Would you please return the lines of the entries below starting at the line that has "Hr2; [rewrite length_app in Hf; lia|]." and ending at the line that has "exists (zigzag_bytes v", both included, exactly as they are?

*** AVAILABLE DATA Section Begins ***

(** The number of bytes a segment takes is positive, and reading it runs one
    round of the decoder's loop. *)
Lemma segment_codec bw s : 1 <= bw <= 32 -> segment_ok bw s ->
  exists bs, writes (write_segment bw s) bs tt /\ (0 < length bs)%nat /\
  forall fuel count out r tail, zlen out < count -> reader_ok r -> rest r = bs ++ tail ->
    decode_loop (S fuel) bw count out r =
    decode_loop fuel bw count (out ++ take (Z.to_nat (count - zlen out)) (seen s))
      (advance (zlen bs) r).
Proof.
  intros Hbw Hs. assert (forall v, (0 < length (varint_bytes 10 v))%nat) as Hpos.
  { intros v. simpl. destruct (128 <=? v); simpl; lia. }
  destruct s as [n v|vs]; simpl in Hs; cbn [write_segment seen].
  - destruct Hs as [Hn Hv]. destruct (run_header n ltac:(lia)) as (Hh & Ha & Hu).
    destruct (intLE_codec bw v Hbw Hv) as [Hw Hr].
    set (h := js_shl n 1) in *. set (vb := le_bytes _ v) in *.
    exists (varint_bytes 10 h ++ vb). split; [eapply writes_bind; [apply writes_Varint; lia|exact Hw]|].
    split; [rewrite length_app; specialize (Hpos h); lia|]. intros fuel count out r tail Hc Hok E.
    cbn [decode_loop]. replace (zlen out <? count) with true by lia. rewrite <- app_assoc in E.
    rewrite (ST_bind_ok _ _ _ _ _ (reads_Varint32 h ltac:(lia) r _ Hok E)). rewrite Ha. cbv zeta.
    change (0 =? 0) with true. cbv iota. rewrite Hu.
    rewrite (ST_bind_ok _ _ _ _ _ (Hr _ _ (ok_advance _ _ _ Hok E) (rest_advance _ _ _ E))).
    rewrite advance_advance, zlen_app by apply zlen_nonneg. f_equal. f_equal.
    rewrite take_replicate. f_equal. lia.
  - destruct Hs as (Hne & Hn & Hv). pose proof (zlen_nonneg vs).
    destruct (pack_header (ceil8 (zlen vs))) as (Hh & Ha & Hu); [unfold ceil8; zdm|].
    destruct (packBits_codec bw vs Hbw Hv) as (pb & Hw & Hr).
    set (h := js_or _ 1) in *.
    exists (varint_bytes 10 h ++ pb). split; [eapply writes_bind; [apply writes_Varint; lia|exact Hw]|].
    split; [rewrite length_app; specialize (Hpos h); lia|]. intros fuel count out r tail Hc Hok E.
    cbn [decode_loop]. replace (zlen out <? count) with true by lia. rewrite <- app_assoc in E.
    rewrite (ST_bind_ok _ _ _ _ _ (reads_Varint32 h ltac:(lia) r _ Hok E)). rewrite Ha. cbv zeta.
    change (1 =? 0) with false. cbv iota. rewrite Hu.
    rewrite (ST_bind_ok _ _ _ _ _ (Hr out count _ _ (ok_advance _ _ _ Hok E) (rest_advance _ _ _ E))).
    by rewrite advance_advance, zlen_app by apply zlen_nonneg.
Qed.

(** [needed n count ss]: after [n] values the decoder still asks for every
    segment of [ss]. *)
Fixpoint needed (n count : Z) (ss : list segment) : Prop :=
  match ss with
  | [] => count <= n
  | s :: ss => n < count /\ needed (n + zlen (seen s)) count ss
  end.

Lemma zlen_take_le {A} (n : Z) (l : list A) : zlen (take (Z.to_nat n) l) = Z.min (Z.max 0 n) (zlen l).
Proof. unfold zlen. rewrite length_take. lia. Qed.

Lemma take_take_app {A} (c n : Z) (l k : list A) :
  n <= c ->
  take (Z.to_nat (c - n)) (l ++ k) =
  take (Z.to_nat (c - n)) l ++ take (Z.to_nat (c - (n + zlen (take (Z.to_nat (c - n)) l)))) k.
Proof.
  intros H. rewrite take_app. f_equal. f_equal. rewrite zlen_take_le. unfold zlen. lia.
Qed.
Lemma blocks_codec n ds :
  (length ds <= n)%nat -> Forall (is_int 64) ds ->
  exists bs, writes (write_blocks n ds) bs tt /\
  forall fuel value out tot, (length bs <= fuel)%nat -> tot = zlen out + zlen ds ->
    reads (read_blocks fuel 32 4 tot tot value out) bs (out ++ scan value 0 ds).
Proof.
  revert ds. induction n as [|n IH]; intros ds Hn Hint;
    (destruct (decide (ds = [])) as [->|Hne]; [exists []; split; [intros out; by rewrite app_nil_r|];
      intros fuel value out tot Hf ->; change (zlen []) with 0; rewrite Z.add_0_r; simpl scan; rewrite app_nil_r;
      destruct fuel; cbn [read_blocks]; rewrite Z.ltb_irrefl; apply reads_ret|]).
  { destruct ds; [done|simpl in Hn; lia]. }
  destruct (block_codec (take 128 ds)) as (bs1 & Hw1 & Hp1 & Hr1).
  { by destruct ds. } { unfold zlen. rewrite length_take. lia. } { by apply Forall_take. }
  destruct (IH (drop 128 ds)) as (bs2 & Hw2 & Hr2).
  { rewrite length_drop. destruct ds; [done|]. simpl in *. lia. } { by apply Forall_drop. }
  exists (bs1 ++ bs2). split.
  { destruct ds as [|d ds]; [done|]. cbn [write_blocks]. eapply writes_bind; [exact Hw1|exact Hw2]. }
  intros [|fuel] value out tot Hf Ht; [rewrite length_app in Hf; lia|]. cbn [read_blocks].
  assert (0 < zlen ds) by (destruct ds; [done|]; rewrite zlen_cons; pose proof (zlen_nonneg ds); lia).
  replace (zlen out <? tot) with true by lia.
  destruct (Hr1 tot value out) as (v' & Hrd & Hv').
  { subst tot. unfold zlen. rewrite length_take. lia. }
  assert (out ++ scan value 0 ds = (out ++ scan value 0 (take 128 ds)) ++ scan v' 0 (drop 128 ds)) as ->.
  { rewrite <- app_assoc. f_equal. rewrite <- (take_drop 128 ds) at 1. rewrite scan_app. f_equal.
    destruct (decide (128 <= length ds)%nat).
    - rewrite Hv'; [done|]. unfold zlen. rewrite length_take. lia.
    - by rewrite drop_ge by lia. }
  assert (reads ('(v, o) ← read_block tot value out; read_blocks fuel 32 4 tot tot v o) (bs1 ++ bs2)
    ((out ++ scan value 0 (take 128 ds)) ++ scan v' 0 (drop 128 ds))) as Hall.
  { eapply reads_bind; [exact Hrd|]. apply Hr2; [rewrite length_app in Hf; lia|].
    subst tot. unfold zlen. rewrite length_app, scan_length, length_take, length_drop. lia. }
  intros r tl Hr E. rewrite <- (Hall r tl Hr E). unfold read_block.
  rewrite ST_bind_assoc. unfold mbind, ST_bind. destruct (readZigzag64 r) as [[m r1]|]; [|done].
  change (Z.to_nat 4) with 4%nat. by destruct (read_widths 4 r1) as [[ws r2]|].
Qed.

(** ** Streams *)

Definition steps (values : list Z) : list Z :=
  match values with [] => [] | v :: vals => diffs v vals end.

(** The values a stream can carry: the first one and every difference of
    neighbours are 64-bit. *)
Definition encodable (values : list Z) : Prop :=
  zlen values < 2 ^ 53 /\ Forall (is_int 64) (take 1 values) /\ Forall (is_int 64) (steps values).

Lemma scan_diffs v vals : scan v 0 (diffs v vals) = vals.
Proof.
  revert v. induction vals as [|x vals IH]; intros v; [done|]. cbn [diffs scan]. cbv zeta.
  replace (v + (0 + (x - v))) with x by lia. by rewrite IH.
Qed.

Lemma diffs_length v vals : length (diffs v vals) = length vals.
Proof. revert v. induction vals as [|x vals IH]; intros v; [done|]. simpl. by rewrite IH. Qed.

Lemma body_codec values : encodable values ->
  exists bs, writes (write_body values) bs tt /\
  reads (delta_body 32 4 (zlen values) (zlen values)) bs (values, zlen values).
Proof.
  intros (Hn & Hfst & Hst). destruct values as [|v vals].
  { exists []. split; [intros out; by rewrite app_nil_r|apply reads_ret]. }
  apply Forall_cons in Hfst as [Hv _]. cbn [steps] in Hst.
  destruct (blocks_codec (length vals) (diffs v vals)) as (bs & Hw & Hr); [by rewrite diffs_length|done|].
  exists (zigzag_bytes v ++ bs). split; [eapply writes_bind; [by apply writes_Zigzag64|exact Hw]|].
  set (tot := zlen (v :: vals)). assert (tot = 1 + zlen (diffs v vals)) as Ht.
  { unfold tot. rewrite zlen_cons. unfold zlen. by rewrite diffs_length. }
  unfold delta_body. pose proof (zlen_nonneg (diffs v vals)). replace (tot =? 0) with false by lia.
  eapply reads_bind; [by apply reads_Zigzag64|]. eapply reads_map; [|reflexivity].
  intros r tl Hok E. specialize (Hr (S (length (rest r))) v [v] tot). rewrite scan_diffs in Hr.
  apply (Hr ltac:(rewrite E, length_app; lia) Ht r tl Hok E).
Qed.

Lemma delta_codec values : encodable values ->
  exists bs, writes (write_delta values) bs tt /\
  forall limit, limit (zlen values) = zlen values ->
  reads (delta_stream limit) bs (values, zlen values).
Proof.
  intros He. pose proof (zlen_nonneg values). pose proof (proj1 He) as Hn.
  destruct (body_codec values He) as (bs & Hw & Hr).
  exists (varint_bytes 10 BLOCK_SIZE ++ varint_bytes 10 MINIBLOCKS
          ++ varint_bytes 10 (zlen values) ++ bs). split.
  - eapply writes_bind; [by apply writes_Varint|]. eapply writes_bind; [by apply writes_Varint|].
    eapply writes_bind; [apply writes_Varint; lia|exact Hw].
  - intros limit Hl. eapply reads_bind; [by apply reads_Varint|].
    eapply reads_bind; [by apply reads_Varint|]. eapply reads_bind; [apply reads_Varint; lia|].
    rewrite Hl. exact Hr.
Qed.

(** C9: DELTA_BINARY_PACKED round-trips: when the first value and the
    differences of neighbours are 64-bit, decoding the encoder's bytes with
    the right count gives the values back, whatever follows the stream. *)
Theorem delta_binary_roundtrip (values tail : list Z) :
  encodable values ->
  exists bs, encodeDeltaBinaryPacked values = Ok bs /\
    decodeDeltaBinaryPacked (bs ++ tail) (zlen values) = Ok values.
Proof.
  intros He. destruct (delta_codec values He) as (bs & Hw & Hr). exists bs.
  unfold encodeDeltaBinaryPacked. rewrite (Hw []). split; [done|].
  unfold decodeDeltaBinaryPacked.
  rewrite (Hr (fun t => Z.min t (zlen values)) (Z.min_id _) _ tail); [|apply new_reader_ok|done].
  cbn [mbind res_bind]. rewrite Z.min_id. unfold zlen. by rewrite Nat2Z.id, take_ge.
Qed.

Lemma delta_binary_roundtrip_witness :
  exists bs, encodeDeltaBinaryPacked [7; -5; 2 ^ 62; 2 ^ 62; 0] = Ok bs /\
    decodeDeltaBinaryPacked (bs ++ [1]) 5 = Ok [7; -5; 2 ^ 62; 2 ^ 62; 0].
Proof.
  apply (delta_binary_roundtrip [7; -5; 2 ^ 62; 2 ^ 62; 0] [1]).
  split; [by vm_compute|]. split; simpl; solve_ranges.
Defined.

(** 64-bit columns whose neighbours are more than 2^63 apart are not
    preserved: the smallest followed by the largest INT64 decodes to a second
    value outside the 64-bit range. *)
Theorem delta_extremes_lost :
  exists bs, encodeDeltaBinaryPacked [- 2 ^ 63; 2 ^ 63 - 1] = Ok bs /\
    decodeDeltaBinaryPacked bs 2 = Ok [- 2 ^ 63; - 2 ^ 64].
Proof. eexists. split; [vm_compute; reflexivity|vm_compute; reflexivity]. Qed.

(** ** Byte arrays *)

Lemma sizes_encodable sizes :
  zlen sizes < 2 ^ 53 -> Forall (fun n => 0 <= n < 2 ^ 53) sizes -> encodable sizes.
Proof.
  intros Hn Hs. split; [done|].
  assert (forall v vals, 0 <= v < 2 ^ 53 -> Forall (fun n => 0 <= n < 2 ^ 53) vals ->
            Forall (is_int 64) (diffs v vals)) as Hd.
  { intros v vals Hv Hvals. revert v Hv. induction Hvals as [|x vals Hx Hvals IH];
      intros v Hv; constructor; [|by apply IH]. unfold is_int. simpl in Hx. lia. }
  destruct Hs as [|v vals Hv Hvals]; [by split|]. split; [|by apply Hd].
  simpl. constructor; [|constructor]. unfold is_int. lia.
Qed.

Lemma inline_codec sizes : encodable sizes ->
  exists bs, encodeDeltaBinaryPacked sizes = Ok bs /\ reads decodeDeltaHeaderInline bs sizes.
Proof.
  intros He. destruct (delta_codec sizes He) as (bs & Hw & Hr). exists bs.
  unfold encodeDeltaBinaryPacked. rewrite (Hw []). split; [done|].
  eapply reads_map; [by apply (Hr (fun t => t))|done].
Qed.

Lemma writes_all (vs : list (list Z)) : writes (forEach writeBytes vs) (concat vs) tt.
Proof.
  induction vs as [|v vs IH]; [intros out; by rewrite app_nil_r|].
  cbn [forEach concat]. eapply writes_bind; [apply writes_append|exact IH].
Qed.

Lemma reads_lengths vs : reads (read_lengths (length vs) (map zlen vs)) (concat vs) vs.
Proof.
  induction vs as [|v vs IH]; [apply reads_ret|]. cbn [length map read_lengths concat tail].
  eapply reads_bind; [apply reads_Bytes|]. eapply reads_map; [exact IH|done].
Qed.

(** Values of a byte-array column: fewer than 2^53 of them, none longer. *)
Definition byte_arrays (values : list (list Z)) : Prop :=
  zlen values < 2 ^ 53 /\ Forall (fun v => zlen v < 2 ^ 53) values.

(** DELTA_LENGTH_BYTE_ARRAY round-trips: lengths and concatenated bytes
    give the values back. *)
Theorem delta_length_roundtrip (values : list (list Z)) (tail : list Z) :
  byte_arrays values ->
  exists bs, encodeDeltaLengthByteArray values = Ok bs /\
    decodeDeltaLengthByteArray (bs ++ tail) (zlen values) = Ok values.
Proof.
  intros [Hn Hv]. destruct (inline_codec (map zlen values)) as (bs & He & Hr).
  { apply sizes_encodable; [unfold zlen in *; by rewrite length_map|].
    apply Forall_fmap. eapply Forall_impl; [exact Hv|]. intros v Hl.
    unfold compose. pose proof (zlen_nonneg v). cbv beta in *. lia. }
  exists (bs ++ concat values). unfold encodeDeltaLengthByteArray. rewrite He. cbn [mbind res_bind].
  rewrite (writes_bind _ _ bs (concat values) tt tt (writes_append bs) (writes_all values) []).
  split; [done|]. unfold decodeDeltaLengthByteArray.
  rewrite (reads_bind _ _ bs (concat values) _ values Hr) with (tail := tail);
    [done| |apply new_reader_ok|done].
  unfold zlen. rewrite Nat2Z.id. apply reads_lengths.
Qed.

Lemma delta_length_roundtrip_witness :
  exists bs, encodeDeltaLengthByteArray [[1; 2]; []; [3]] = Ok bs /\
    decodeDeltaLengthByteArray (bs ++ []) 3 = Ok [[1; 2]; []; [3]].
Proof.
  apply (delta_length_roundtrip [[1; 2]; []; [3]] []). split; [by vm_compute|].
  repeat (constructor; [by vm_compute|]). constructor.
Defined.

Lemma common_prefix_spec a b :
  (common_prefix a b <= length a)%nat /\ (common_prefix a b <= length b)%nat /\
  take (common_prefix a b) a = take (common_prefix a b) b.
Proof.
  revert b. induction a as [|x a IH]; intros [|y b]; cbn [common_prefix length];
    try (split; [lia|split; [lia|done]]).
  destruct (Z.eqb_spec x y) as [->|]; cbv iota; [|split; [lia|split; [lia|done]]].
  destruct (IH b) as (H1 & H2 & H3). simpl. rewrite H3. split; [lia|split; [lia|done]].
Qed.

Lemma set_at_start dst src : zlen src <= zlen dst ->
  set_at dst src 0 = Ok (src ++ drop (length src) dst).
Proof.
  intros H. unfold set_at. replace (zlen dst <? 0 + zlen src) with false by lia. done.
Qed.

Lemma set_at_end a b src : zlen src = zlen b -> set_at (a ++ b) src (zlen a) = Ok (a ++ src).
Proof.
  intros H. unfold set_at. rewrite zlen_app. pose proof (zlen_nonneg a).
  replace (zlen a <? 0) with false by lia.
  replace (zlen a + zlen b <? zlen a + zlen src) with false by lia. cbn [orb]. f_equal.
  unfold zlen in *. rewrite Nat2Z.id, take_app_length. f_equal.
  rewrite drop_ge; [by rewrite app_nil_r|]. rewrite length_app. lia.
Qed.

Lemma join_split prev v :
  zlen v < 2 ^ 53 ->
  let p := common_prefix prev v in
  join_value prev (Some (Z.of_nat p)) (Some (zlen (drop p v))) (drop p v) = Ok v.
Proof.
  intros Hv p. destruct (common_prefix_spec prev v) as (H1 & H2 & H3). fold p in H1, H2, H3.
  assert (zlen (drop p v) = zlen v - Z.of_nat p) as Hd by (unfold zlen; rewrite length_drop; lia).
  unfold join_value. change (default 0 (Some (Z.of_nat p))) with (Z.of_nat p). rewrite Hd.
  replace (Z.of_nat p + (zlen v - Z.of_nat p)) with (zlen v) by lia.
  unfold new_Uint8Array, isSafeInteger. pose proof (zlen_nonneg v).
  replace (zlen v <? 0) with false by lia.
  replace (Z.abs (zlen v) <=? 2 ^ 53 - 1) with true by lia. cbn [orb negb mbind res_bind].
  unfold subarray_to. replace (Z.of_nat p <? 0) with false by lia. cbv iota. rewrite Nat2Z.id, H3.
  assert (length (take p v) = p) as Hl by (rewrite length_take; lia).
  rewrite set_at_start by (unfold zlen; rewrite length_replicate, Hl; lia).
  cbn [mbind res_bind]. replace (Z.of_nat p) with (zlen (take p v)) by (unfold zlen; by rewrite Hl).
  rewrite set_at_end; [by rewrite take_drop|].
  rewrite Hd. unfold zlen. rewrite length_drop, length_replicate, Hl. lia.
Qed.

*** AVAILABLE DATA Section Ends ***

- _EXPECTED ANSWER_:
  { eapply reads_bind; [exact Hrd|]. apply Hr2; [rewrite length_app in Hf; lia|].
    subst tot. unfold zlen. rewrite length_app, scan_length, length_take, length_drop. lia. }
  intros r tl Hr E. rewrite <- (Hall r tl Hr E). unfold read_block.
  rewrite ST_bind_assoc. unfold mbind, ST_bind. destruct (readZigzag64 r) as [[m r1]|]; [|done].
  change (Z.to_nat 4) with 4%nat. by destruct (read_widths 4 r1) as [[ws r2]|].
Qed.

(** ** Streams *)

Definition steps (values : list Z) : list Z :=
  match values with [] => [] | v :: vals => diffs v vals end.

(** The values a stream can carry: the first one and every difference of
    neighbours are 64-bit. *)
Definition encodable (values : list Z) : Prop :=
  zlen values < 2 ^ 53 /\ Forall (is_int 64) (take 1 values) /\ Forall (is_int 64) (steps values).

Lemma scan_diffs v vals : scan v 0 (diffs v vals) = vals.
Proof.
  revert v. induction vals as [|x vals IH]; intros v; [done|]. cbn [diffs scan]. cbv zeta.
  replace (v + (0 + (x - v))) with x by lia. by rewrite IH.
Qed.

Lemma diffs_length v vals : length (diffs v vals) = length vals.
Proof. revert v. induction vals as [|x vals IH]; intros v; [done|]. simpl. by rewrite IH. Qed.

Lemma body_codec values : encodable values ->
  exists bs, writes (write_body values) bs tt /\
  reads (delta_body 32 4 (zlen values) (zlen values)) bs (values, zlen values).
Proof.
  intros (Hn & Hfst & Hst). destruct values as [|v vals].
  { exists []. split; [intros out; by rewrite app_nil_r|apply reads_ret]. }
  apply Forall_cons in Hfst as [Hv _]. cbn [steps] in Hst.
  destruct (blocks_codec (length vals) (diffs v vals)) as (bs & Hw & Hr); [by rewrite diffs_length|done|].
  exists (zigzag_bytes v ++ bs). split; [eapply writes_bind; [by apply writes_Zigzag64|exact Hw]|].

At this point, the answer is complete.